Prior to 2006, Medicare consisted of Part A and Part B. Part A covers inpatient hospital care, skilled nursing facilities and hospice care. Part B covers services provided by doctors, outpatient hospital services, home health and other medical and hospital services.

Part D was supposedly created by the 2003 law to offset rising prescription costs and the increase in out-of-pocket spending by recipients. But the most important problem with the plan is that drug costs aren’t covered through the Medicare program.

Instead, recipients have to sign up with private plans offered by insurance companies. As one 82-year-old rightly put it in the Nation magazine, “The purpose of the plan is to bring more customers to the drug company trough, at top-dollar prices.”

A participant in Med D must pay a $250 deductible, and then 25 percent of costs up to $2,250 in total drug costs for a year.
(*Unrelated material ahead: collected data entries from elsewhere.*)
(** The rows of a client's events. *)
Lemma list_since_own c since n m l1 l2 : own_events c l1 = own_events c l2 →
  (n = m ∨ (n = length (ClientEventLog.rows l1) ∧ m = length (ClientEventLog.rows l2))) →
  ClientEventLog.list_since c since n l1 = ClientEventLog.list_since c since m l2.
Proof.
  intros E Hnm. unfold ClientEventLog.list_since, Sql.select.
  assert (∀ l, List.filter (fun e => bool_decide (ClientEventLog.client_id e = c) && (since <? ClientEventLog.id e)) (ClientEventLog.rows l)
    = List.filter (fun e => bool_decide (ClientEventLog.client_id e = c) && (since <? ClientEventLog.id e)) (own_events c l)) as Ho.
  { intros l. symmetry. apply filter_sub. by intros e _ [He _]%andb_true_iff. }
  destruct Hnm as [->|[-> ->]]; [by rewrite !Ho, E|].
  assert (∀ (A : Type) (le : A → A → bool) p (l : list A), take (length l) (Sql.order_by le (List.filter p l)) = Sql.order_by le (List.filter p l)) as Ht.
  { intros A le p l. apply take_ge. rewrite (Permutation_length (Sql.order_by_perm le _)). apply List.filter_length_le. }
  by rewrite !Ht, !Ho, E.
Qed.

(** C7. Isolation: what a client is answered on any route is a function of its own rows.  Two
    databases and event logs that agree on the keys, usage, subscriptions, account and events
    of the client, and on the plans, give the same answer, errors included, whatever they
    hold about other clients. *)
Theorem client_isolation cfg r now rt c d1 d2 log1 log2 :
  NoDup (map k_id (api_keys d1)) → NoDup (map k_id (api_keys d2)) → NoDup (map key_hash (api_keys d2)) →
  own c d1 = own c d2 → own_events c log1 = own_events c log2 → owner (header_token r) d1 = Some c →
  snd (serve cfg r now rt d1 log1) = snd (serve cfg r now rt d2 log2).
Proof.
  intros N1 N2 N2' E El Ho1. assert (owner (header_token r) d2 = Some c) as Ho2.
  { unfold owner in *. destruct (header_token r) as [t|]; [|done]. cbn [mbind option_bind] in *.
    destruct (Sql.fetchone _ (api_keys d1)) as [k|] eqn:Ek; [|done]. cbn [mbind option_bind] in Ho1.
    apply (fetch_filter _ (mine c)) in Ek; [|by apply bool_decide_eq_true].
    change (List.filter (mine c) (api_keys d1)) with (api_keys (own c d1)) in Ek. rewrite E in Ek.
    apply Sql.fetchone_Some in Ek as [Hk Hh%bool_decide_eq_true]. apply list_elem_of_In, filter_In in Hk as [Hk _].
    rewrite <- Hh. rewrite (Sql.fetchone_key key_hash); [done|done|by apply list_elem_of_In]. }
  destruct (resolve_own c (header_token r) now d1 N1 Ho1) as [R1 K1].
  destruct (resolve_own c (header_token r) now d2 N2 Ho2) as [R2 K2].
  unfold serve, client_context. rewrite E, R2 in R1.
  destruct (resolve_client (header_token r) now d1) as [d1' x1], (resolve_client (header_token r) now d2) as [d2' x2].
  cbn [fst snd] in *. pose proof (f_equal fst R1) as Ed. pose proof (f_equal snd R1) as Ex. cbn [fst snd] in Ed, Ex. subst x2. destruct x1 as [x|e]; [|done]. cbn [snd].
  destruct (K1 x eq_refl) as [<- H1], (K2 x eq_refl) as [_ H2].
  assert (entitlement x d1' = entitlement x d2') as Ee.
  { unfold entitlement. by rewrite <- (key_access_own _ _ _ H1), <- (key_access_own _ _ _ H2), Ed. }
  assert (plan_of x d1' = plan_of x d2') as Ep.
  { unfold plan_of, plan_summary. rewrite Ee. destruct (BillingStore.plan_id <$> _) as [i|]; [|done]. cbn.
    change (BillingStore.get_plan i (own (client_id x) d1') = BillingStore.get_plan i (own (client_id x) d2')). by rewrite Ed. }
  destruct rt.
  - unfold get_me. by rewrite Ep, <- (get_client_own _ d1'), <- (get_client_own _ d2'), Ed.
  - unfold get_plan. by rewrite Ep, Ee.
  - unfold get_usage. rewrite Ee. unfold UsageStore.usage_5h, UsageStore.usage_weekly.
    by rewrite <- !(sum_cu_own _ _ _ d1' H1), <- !(sum_cu_own _ _ _ d2' H2), <- (client_usage_own _ _ d1'),
      <- (client_usage_own _ _ d2'), Ed.
  - unfold get_services. by rewrite Ee.
  - unfold get_events. destruct (negb (client_events_enabled cfg)); [done|]. destruct (negb _); [done|].
    erewrite list_since_own; [done|done|]. destruct (limit <? 0); auto.
Qed.
(** Whatever the rounding, the counts add up when the remainder is between 0 and the number of slices. *)
Lemma allocate_sums total shares :
  0 <= total → NoDup (map fst shares) →
  0 <= total - UsageStore.zsum (map floor_of (raw total shares)) <= Z.of_nat (length shares) →
  ∃ counts, allocate total shares = Ok counts ∧ total_of counts = total ∧ map fst counts = map fst shares ∧
    Forall2 (fun c s => snd c = floor_of s ∨ snd c = floor_of s + 1) counts (raw total shares).
Proof.
  intros H0 Hnd Hr. unfold allocate. destruct (Z.ltb_spec total 0); [lia|]. eexists. split; [done|].
  set (rs := raw total shares) in *. set (rem := total - _) in *. set (chosen := map sh_name _).
  assert (map sh_name rs = map fst shares) as Hnames.
  { unfold rs, raw. rewrite map_map. apply map_ext. by intros []. }
  assert (length rs = length shares) as Hlen by (unfold rs, raw; by rewrite length_map).
  pose proof (Sql.order_by_perm by_remainder rs) as Hp.
  assert (NoDup (map sh_name (Sql.order_by by_remainder rs))) as Hnd'.
  { eapply NoDup_Permutation_proper; [apply Permutation_map, Hp|]. by rewrite Hnames. }
  assert (chosen = take (Z.to_nat rem) (map sh_name (Sql.order_by by_remainder rs))) as Hch.
  { unfold chosen, slice_to. destruct (Z.ltb_spec rem 0); [lia|]. by rewrite firstn_map. }
  split_and!.
  - unfold total_of. rewrite map_map. simpl. rewrite zsum_chosen.
    + rewrite Hch, length_take, length_map, Hp, Hlen. lia.
    + by rewrite Hnames.
    + rewrite Hch. rewrite <- (take_drop (Z.to_nat rem) (map sh_name _)) in Hnd'. by apply NoDup_app in Hnd' as [? _].
    + intros n. rewrite Hch. intros Hin%list_elem_of_In. apply list_elem_of_In.
      eapply Permutation_in; [apply Permutation_map, Hp|].
      rewrite <- (take_drop (Z.to_nat rem) (map sh_name _)). apply in_app_iff. by left.
  - rewrite map_map. simpl. exact Hnames.
  - fold rs. clearbody rs chosen. clear. induction rs as [|s rs IH]; [constructor|].
    constructor; [|exact IH]. simpl. case_bool_decide; [by right|left; lia].
Qed.
(** What IEEE double arithmetic promises of a result of ordinary size. *)
Definition eps : Q := 1 # 9007199254740992.
Definition rounds : Prop :=
  (fl 0 == 0)%Q ∧ (∀ x y, x == y → fl x == fl y)%Q ∧
  (∀ x, 1 # 100 <= x → x * (1 - eps) <= fl x /\ fl x <= x * (1 + eps))%Q.

Lemma trunc_bounds q : (0 <= q)%Q → (inject_Z (trunc q) <= q /\ q < inject_Z (trunc q) + 1)%Q.
Proof.
  intros H. unfold trunc. rewrite bool_decide_true by done. split; [apply Qfloor_le|].
  pose proof (Qlt_floor q) as Hl. rewrite inject_Z_plus in Hl. exact Hl.
Qed.
(** Two rounded operations on a whole total. *)
Lemma raw_bounds T s : rounds → (T == 0 ∨ 1 <= T)%Q → ((2 # 100) <= s <= 1)%Q →
  (T * s * (1 - (3 # 9007199254740992)) <= fl (fl T * s) /\ fl (fl T * s) <= T * s * (1 + (3 # 9007199254740992)))%Q.
Proof.
  intros (H0 & Heq & Hr) HT [Hs1 Hs2]. destruct HT as [HT|HT].
  { assert (fl T == 0)%Q as E by (rewrite (Heq T 0%Q HT); exact H0).
    assert (fl (fl T * s) == 0)%Q as ->; [|rewrite HT; split; lra].
    rewrite (Heq (fl T * s) 0)%Q; [exact H0|]. rewrite E. ring. }
  destruct (Hr T) as [A1 A2]; [lra|].
  assert (T * (1 - eps) * s <= fl T * s)%Q as B1 by (apply Qmult_le_compat_r; [done|lra]).
  assert (fl T * s <= T * (1 + eps) * s)%Q as B2 by (apply Qmult_le_compat_r; [done|lra]).
  assert (2 # 100 <= T * s)%Q as HTs.
  { apply Qle_trans with (1 * s)%Q; [lra|]. apply Qmult_le_compat_r; lra. }
  assert (T * (1 - eps) * s == T * s * (1 - eps))%Q as R1 by ring.
  assert (T * (1 + eps) * s == T * s * (1 + eps))%Q as R2 by ring.
  rewrite R1 in B1. rewrite R2 in B2. unfold eps in *.
  destruct (Hr (fl T * s)%Q) as [C1 C2]; lra.
Qed.

(** The truncations of seven numbers that add up to about [T]. *)
Lemma floors_near fs (T : Z) :
  length fs = 7%nat → Forall (fun f => 0 <= f)%Q fs →
  (inject_Z T - 1 < UsageStore.qsum fs /\ UsageStore.qsum fs < inject_Z T + 1)%Q →
  0 <= T - UsageStore.zsum (map trunc fs) <= 7.
Proof.
  intros Hlen Hpos [HL HU].
  assert (inject_Z (UsageStore.zsum (map trunc fs)) <= UsageStore.qsum fs /\
          UsageStore.qsum fs <= inject_Z (UsageStore.zsum (map trunc fs)) + inject_Z (Z.of_nat (length fs)))%Q as [H1 H2].
  { clear Hlen HL HU. induction Hpos as [|f fs Hf _ [IH1 IH2]]; [split; done|].
    destruct (trunc_bounds f Hf) as [B1 B2]. cbn [map UsageStore.zsum UsageStore.qsum fold_right length].
    rewrite Nat2Z.inj_succ, <- Z.add_1_r, !inject_Z_plus. unfold UsageStore.zsum, UsageStore.qsum in *. 
    change (inject_Z 1) with 1%Q. split; lra. }
  rewrite Hlen in H2. change (inject_Z (Z.of_nat 7)) with 7%Q in H2.
  assert (inject_Z (UsageStore.zsum (map trunc fs)) < inject_Z (T + 1))%Q as U by (rewrite inject_Z_plus; change (inject_Z 1) with 1%Q; lra).
  assert (inject_Z (T - 8) < inject_Z (UsageStore.zsum (map trunc fs)))%Q as L
    by (unfold Z.sub; rewrite inject_Z_plus; change (inject_Z (- (8))) with (- (8))%Q; lra).
  rewrite <- Zlt_Qlt in U, L. lia.
Qed.

(** The mix is allocated exactly.  For the shares of the standard mix as the doubles they are, any
    rounding within double precision and any total up to 2^48, [allocate] returns for every slice a count that is the truncated share or
    one more, and the counts add up to the total, although every product was rounded. *)
Theorem allocate_exact total :
  rounds → 0 <= total <= 2 ^ 48 →
  ∃ counts, allocate total SLICE_SHARES = Ok counts ∧ total_of counts = total ∧ map fst counts = map fst SLICE_SHARES ∧
    Forall2 (fun c s => snd c = floor_of s ∨ snd c = floor_of s + 1) counts (raw total SLICE_SHARES).
Proof.
  intros Hr Ht.
  enough (0 <= total - UsageStore.zsum (map floor_of (raw total SLICE_SHARES)) <= 7) as Hrem.
  { apply allocate_sums; [lia|by apply (bool_decide_unpack _)|done]. }
  assert (inject_Z total == 0 ∨ 1 <= inject_Z total)%Q as HT.
  { destruct (decide (total = 0)) as [->|]; [by left|right]. change 1%Q with (inject_Z 1). rewrite <- Zle_Qle. lia. }
  assert (inject_Z total <= inject_Z (2 ^ 48) /\ 0 <= inject_Z total)%Q as [HU HL].
  { split; [rewrite <- Zle_Qle; lia|]. change 0%Q with (inject_Z 0). rewrite <- Zle_Qle. lia. }
  change (inject_Z (2 ^ 48)) with 281474976710656%Q in HU.
  pose proof (fun s => raw_bounds (inject_Z total) s Hr HT) as B.
  set (T := inject_Z total) in *.
  replace (map floor_of (raw total SLICE_SHARES)) with (map trunc (map sh_raw (raw total SLICE_SHARES)))
    by (rewrite map_map; done).
  apply floors_near; fold T; unfold UsageStore.qsum, raw, SLICE_SHARES; cbn [map sh_raw fold_right]; fold T; [done|..].
  all: repeat match goal with |- context [fl (fl ?T * ?s)] =>
    let f := fresh "f" in pose proof (B s ltac:(split; vm_compute; discriminate)); set (f := fl (fl T * s)%Q) in *; clearbody f end.
  - repeat constructor; lra.
  - split; lra.
Qed.
End Allocate.

(** ** Workloads *)

Record RequestSpec := Spec {
  slice : string;
  model : string;
  messages : list (string * string);
  stream : bool;
  max_tokens : Z;
  response_format : option Json.t;
  cancel_after_chunks : option Z;
  phase : string
}.

Record t := Mk {
  name : string; version : string; seed : Z; w_model : string;
  counts : list (string * Z);
  concurrency : Z; burst_concurrency : Z; warmup_requests : Z; w_max_tokens : Z;
  prefix_chars : Z; long_context_chars : Z;
  structured_supported : bool; stream_mode : string
}.
Definition count_of (w : t) (s : string) : Z := default 0 (dict_get s (counts w)).

(** [manifest] *)
Definition manifest (w : t) : Json.t :=
  Json.JObj [("name", Json.JStr (name w)); ("version", Json.JStr (version w)); ("seed", Json.JInt (seed w));
    ("model", Json.JStr (w_model w));
    ("counts", Json.JObj (map (fun '(k, v) => (k, Json.JInt v)) (Sql.order_by (fun a b => str_leb (fst a) (fst b)) (counts w))));
    ("total_requests", Json.JInt (total_of (counts w))); ("concurrency", Json.JInt (concurrency w));
    ("burst_concurrency", Json.JInt (burst_concurrency w)); ("warmup_requests", Json.JInt (warmup_requests w));
    ("max_tokens", Json.JInt (w_max_tokens w)); ("prefix_chars", Json.JInt (prefix_chars w));
    ("long_context_chars", Json.JInt (long_context_chars w)); ("structured_supported", Json.JBool (structured_supported w));
    ("stream_mode", Json.JStr (stream_mode w))].

Definition WORDS : list string := Text.split_ws
  "alpha bravo charlie delta echo foxtrot golf hotel india juliet kilo lima mike november oscar papa quebec romeo sierra tango uniform victor whiskey xray yankee zulu".
Definition PREFIX_BASE : string :=
  String.concat "" (replicate 16 "You are a helpful assistant. Consider the following shared context carefully before answering the question that follows it. ").
(** [s[:n]] *)
Definition str_to (n : Z) (s : string) : string := Crypto.of_chars (slice_to n (Crypto.chars s)).

Section Generate.
(** The generator's state and [rng.choice]. *)
Context {R : Type} (seeded : Z → R) (choice : list string → R → string * R).

Fixpoint choices (n : nat) (r : R) : list string * R :=
  match n with
  | O => ([], r)
  | S n => let '(w, r) := choice WORDS r in let '(ws, r) := choices n r in (w :: ws, r)
  end.
(** [_filler] *)
Definition filler (r : R) (words : Z) : string * R :=
  let '(ws, r) := choices (Z.to_nat (Z.max 1 words)) r in (Text.join " " ws, r).

Definition user (w : t) (sl text : string) : RequestSpec := Spec sl (w_model w) [("user", text)] true (w_max_tokens w) None None "main".

(** [_spec] *)
Definition spec (w : t) (sl : string) (i : Z) (r : R) : result exn (RequestSpec * R) :=
  let n := Text.str_int i in
  if bool_decide (sl = "unique") then
    let '(f, r) := filler r 12 in Ok (user w sl ("Unique request " +:+ n +:+ ": " +:+ f +:+ " Answer briefly."), r)
  else if bool_decide (sl = "repeated_prefix") then
    let '(f, r) := filler r 6 in Ok (user w sl (str_to (prefix_chars w) PREFIX_BASE +:+ " Question " +:+ n +:+ ": " +:+ f), r)
  else if bool_decide (sl = "multi_turn") then
    let '(f1, r) := filler r 6 in let '(f2, r) := filler r 5 in let '(f3, r) := filler r 6 in
    Ok (Spec sl (w_model w) [("user", "Turn 1 of dialog " +:+ n +:+ ": " +:+ f1); ("assistant", "Acknowledged: " +:+ f2);
                             ("user", "Turn 2, follow-up: " +:+ f3)] true (w_max_tokens w) None None "main", r)
  else if bool_decide (sl = "long_context") then
    let '(f, r) := filler r (Z.max 1 (long_context_chars w / 6)) in
    Ok (user w sl ("Summarise the following:" +:+ String "010"%char (str_to (long_context_chars w) f)), r)
  else if bool_decide (sl = "structured") then
    let '(f, r) := filler r 6 in
    Ok (Spec sl (w_model w) [("user", "Return a JSON object describing item " +:+ n +:+ ": " +:+ f)] true (w_max_tokens w)
          (Some (Json.JObj [("type", Json.JStr "json_object")])) None "main", r)
  else if bool_decide (sl = "cancellation") then
    let '(f, r) := filler r 10 in
    Ok (Spec sl (w_model w) [("user", "Write a long essay " +:+ n +:+ ": " +:+ f)] true (w_max_tokens w) None (Some 1) "main", r)
  else if bool_decide (sl = "saturation") then
    let '(f, r) := filler r 8 in
    Ok (Spec sl (w_model w) [("user", "Saturation probe " +:+ n +:+ ": " +:+ f)] true (w_max_tokens w) None None "saturation", r)
  else Err ValueError.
That’s $750 in out-of-pocket spending to this point. Then the dreaded “donut hole” kicks in, and there is a $2,850 gap where recipients must pay everything. There is no coverage at all until out-of-pocket expenses reach $3,600.

Medicare Part D covers 95 percent of further expenses. But by this point, seniors living at a poverty-level income will be spending 41 percent of their income on prescription drugs, according to an analysis by Families USA, a health care watchdog group.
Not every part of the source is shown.